#### What is needed:
Nothing past the line containing "ot_fields : list field_def" belongs in the output. Copy exactly every line of the data below from the first up to and including it.

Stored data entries

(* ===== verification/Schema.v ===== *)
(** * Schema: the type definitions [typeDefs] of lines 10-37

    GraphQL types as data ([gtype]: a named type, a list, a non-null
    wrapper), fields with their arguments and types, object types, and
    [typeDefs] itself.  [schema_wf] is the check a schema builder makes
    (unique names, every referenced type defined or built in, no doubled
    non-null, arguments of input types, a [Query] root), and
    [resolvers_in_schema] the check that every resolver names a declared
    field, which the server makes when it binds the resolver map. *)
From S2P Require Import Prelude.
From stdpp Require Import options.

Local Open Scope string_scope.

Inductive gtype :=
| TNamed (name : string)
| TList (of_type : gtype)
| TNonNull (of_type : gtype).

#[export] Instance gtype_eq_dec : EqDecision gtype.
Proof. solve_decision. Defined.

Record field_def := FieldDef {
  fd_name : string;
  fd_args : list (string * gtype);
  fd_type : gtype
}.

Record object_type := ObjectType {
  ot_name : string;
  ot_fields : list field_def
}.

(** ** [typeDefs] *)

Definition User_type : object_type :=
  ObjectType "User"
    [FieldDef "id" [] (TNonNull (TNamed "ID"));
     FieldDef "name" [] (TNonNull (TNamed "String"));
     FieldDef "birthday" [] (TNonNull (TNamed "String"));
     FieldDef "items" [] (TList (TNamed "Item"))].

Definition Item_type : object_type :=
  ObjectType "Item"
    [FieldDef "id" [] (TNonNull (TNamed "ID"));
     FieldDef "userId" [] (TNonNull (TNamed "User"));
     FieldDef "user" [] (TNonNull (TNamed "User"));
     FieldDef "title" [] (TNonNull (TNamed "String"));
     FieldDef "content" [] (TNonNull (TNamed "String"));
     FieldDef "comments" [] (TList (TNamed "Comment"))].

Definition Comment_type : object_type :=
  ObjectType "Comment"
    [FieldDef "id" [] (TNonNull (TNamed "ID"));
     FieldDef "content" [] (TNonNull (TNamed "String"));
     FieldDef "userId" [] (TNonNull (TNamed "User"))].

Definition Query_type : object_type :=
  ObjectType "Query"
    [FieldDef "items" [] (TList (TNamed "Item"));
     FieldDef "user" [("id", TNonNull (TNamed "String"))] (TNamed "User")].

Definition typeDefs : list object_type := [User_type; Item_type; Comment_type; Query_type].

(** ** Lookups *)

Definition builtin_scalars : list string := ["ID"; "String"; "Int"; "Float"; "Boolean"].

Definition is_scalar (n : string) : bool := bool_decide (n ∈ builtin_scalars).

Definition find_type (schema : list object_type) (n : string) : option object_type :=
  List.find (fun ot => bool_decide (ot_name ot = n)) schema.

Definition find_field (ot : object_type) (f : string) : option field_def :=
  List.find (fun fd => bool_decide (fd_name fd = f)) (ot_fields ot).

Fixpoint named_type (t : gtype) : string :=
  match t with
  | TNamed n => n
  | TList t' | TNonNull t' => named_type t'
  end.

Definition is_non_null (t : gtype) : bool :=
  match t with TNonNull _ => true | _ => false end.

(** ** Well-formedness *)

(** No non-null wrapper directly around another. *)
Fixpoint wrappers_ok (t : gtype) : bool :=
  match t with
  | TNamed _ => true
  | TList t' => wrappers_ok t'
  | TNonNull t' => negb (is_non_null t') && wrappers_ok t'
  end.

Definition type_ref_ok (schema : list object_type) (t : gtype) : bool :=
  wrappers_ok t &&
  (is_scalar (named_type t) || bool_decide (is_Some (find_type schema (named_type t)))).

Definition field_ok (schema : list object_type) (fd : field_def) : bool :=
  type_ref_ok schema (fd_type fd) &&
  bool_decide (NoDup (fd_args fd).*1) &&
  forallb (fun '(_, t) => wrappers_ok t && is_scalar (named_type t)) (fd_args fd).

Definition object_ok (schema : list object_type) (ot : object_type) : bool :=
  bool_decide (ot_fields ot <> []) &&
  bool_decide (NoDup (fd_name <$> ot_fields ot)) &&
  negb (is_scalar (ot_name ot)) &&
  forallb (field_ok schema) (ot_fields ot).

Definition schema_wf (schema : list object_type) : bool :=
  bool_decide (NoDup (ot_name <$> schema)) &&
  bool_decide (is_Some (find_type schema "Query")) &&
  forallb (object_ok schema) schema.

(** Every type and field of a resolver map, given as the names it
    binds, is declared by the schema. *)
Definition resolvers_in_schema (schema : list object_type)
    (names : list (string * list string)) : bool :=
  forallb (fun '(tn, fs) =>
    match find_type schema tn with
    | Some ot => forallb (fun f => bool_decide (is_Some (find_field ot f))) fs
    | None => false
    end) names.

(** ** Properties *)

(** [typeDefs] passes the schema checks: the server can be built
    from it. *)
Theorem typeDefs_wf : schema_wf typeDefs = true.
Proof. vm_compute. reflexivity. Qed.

#### Result for this task:
(* ===== verification/Schema.v ===== *)
(** * Schema: the type definitions [typeDefs] of lines 10-37

    GraphQL types as data ([gtype]: a named type, a list, a non-null
    wrapper), fields with their arguments and types, object types, and
    [typeDefs] itself.  [schema_wf] is the check a schema builder makes
    (unique names, every referenced type defined or built in, no doubled
    non-null, arguments of input types, a [Query] root), and
    [resolvers_in_schema] the check that every resolver names a declared
    field, which the server makes when it binds the resolver map. *)
From S2P Require Import Prelude.
From stdpp Require Import options.

Local Open Scope string_scope.

Inductive gtype :=
| TNamed (name : string)
| TList (of_type : gtype)
| TNonNull (of_type : gtype).

#[export] Instance gtype_eq_dec : EqDecision gtype.
Proof. solve_decision. Defined.

Record field_def := FieldDef {
  fd_name : string;
  fd_args : list (string * gtype);
  fd_type : gtype
}.

Record object_type := ObjectType {
  ot_name : string;
  ot_fields : list field_def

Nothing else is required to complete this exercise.